Could you reproduce, word for word, everything below from the line containing "rewrite RingSpec.splice_length; rewrite" down to the line containing "rewrite Nat2Z.id in", with both of those lines included and no others?

----- Dataset

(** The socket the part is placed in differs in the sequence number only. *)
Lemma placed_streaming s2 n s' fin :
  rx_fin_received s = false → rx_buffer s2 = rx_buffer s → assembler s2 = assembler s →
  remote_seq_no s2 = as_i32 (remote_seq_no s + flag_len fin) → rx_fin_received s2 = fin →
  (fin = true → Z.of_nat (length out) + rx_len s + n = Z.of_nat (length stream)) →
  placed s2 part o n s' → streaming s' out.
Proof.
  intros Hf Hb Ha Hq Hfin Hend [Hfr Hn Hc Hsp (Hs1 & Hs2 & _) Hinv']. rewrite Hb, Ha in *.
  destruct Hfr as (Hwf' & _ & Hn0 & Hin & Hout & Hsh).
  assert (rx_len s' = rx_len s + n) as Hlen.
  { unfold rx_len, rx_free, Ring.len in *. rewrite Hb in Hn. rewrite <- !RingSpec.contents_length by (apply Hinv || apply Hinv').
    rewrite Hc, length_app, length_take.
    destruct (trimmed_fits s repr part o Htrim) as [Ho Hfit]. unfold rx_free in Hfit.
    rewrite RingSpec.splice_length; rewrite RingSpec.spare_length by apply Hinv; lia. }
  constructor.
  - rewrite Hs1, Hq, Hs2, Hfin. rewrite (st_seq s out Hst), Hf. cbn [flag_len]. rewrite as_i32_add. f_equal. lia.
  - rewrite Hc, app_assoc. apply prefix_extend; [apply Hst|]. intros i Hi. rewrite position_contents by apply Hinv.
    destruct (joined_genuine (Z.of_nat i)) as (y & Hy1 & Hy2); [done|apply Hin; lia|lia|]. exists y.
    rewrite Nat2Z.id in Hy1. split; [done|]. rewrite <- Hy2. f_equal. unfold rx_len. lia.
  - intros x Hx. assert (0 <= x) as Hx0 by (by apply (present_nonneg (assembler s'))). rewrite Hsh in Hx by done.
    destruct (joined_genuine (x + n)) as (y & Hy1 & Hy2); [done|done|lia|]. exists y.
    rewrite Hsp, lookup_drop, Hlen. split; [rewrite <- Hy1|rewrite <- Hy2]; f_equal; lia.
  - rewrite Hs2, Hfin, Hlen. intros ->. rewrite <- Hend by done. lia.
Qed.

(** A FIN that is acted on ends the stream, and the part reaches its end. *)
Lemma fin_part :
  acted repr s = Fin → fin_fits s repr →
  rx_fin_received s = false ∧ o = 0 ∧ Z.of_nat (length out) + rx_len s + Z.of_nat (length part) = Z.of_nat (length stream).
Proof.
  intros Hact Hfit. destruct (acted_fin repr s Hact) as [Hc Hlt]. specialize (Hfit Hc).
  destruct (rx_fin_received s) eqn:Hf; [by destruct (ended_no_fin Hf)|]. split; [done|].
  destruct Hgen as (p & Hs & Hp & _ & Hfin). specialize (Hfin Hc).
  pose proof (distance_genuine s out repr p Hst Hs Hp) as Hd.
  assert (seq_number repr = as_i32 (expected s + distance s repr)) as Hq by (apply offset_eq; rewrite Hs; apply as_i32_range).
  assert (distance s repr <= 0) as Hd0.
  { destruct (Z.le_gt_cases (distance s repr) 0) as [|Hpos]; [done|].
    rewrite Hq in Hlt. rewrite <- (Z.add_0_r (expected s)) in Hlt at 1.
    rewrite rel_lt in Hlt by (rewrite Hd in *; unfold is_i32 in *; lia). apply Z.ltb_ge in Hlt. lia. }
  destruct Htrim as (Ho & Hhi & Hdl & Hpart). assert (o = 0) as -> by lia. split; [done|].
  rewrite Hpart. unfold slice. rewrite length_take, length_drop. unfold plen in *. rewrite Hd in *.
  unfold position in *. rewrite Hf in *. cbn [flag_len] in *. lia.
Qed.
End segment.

----------

Written reply -
    rewrite RingSpec.splice_length; rewrite RingSpec.spare_length by apply Hinv; lia. }
  constructor.
  - rewrite Hs1, Hq, Hs2, Hfin. rewrite (st_seq s out Hst), Hf. cbn [flag_len]. rewrite as_i32_add. f_equal. lia.
  - rewrite Hc, app_assoc. apply prefix_extend; [apply Hst|]. intros i Hi. rewrite position_contents by apply Hinv.
    destruct (joined_genuine (Z.of_nat i)) as (y & Hy1 & Hy2); [done|apply Hin; lia|lia|]. exists y.
    rewrite Nat2Z.id in Hy1. split; [done|]. rewrite <- Hy2. f_equal. unfold rx_len. lia.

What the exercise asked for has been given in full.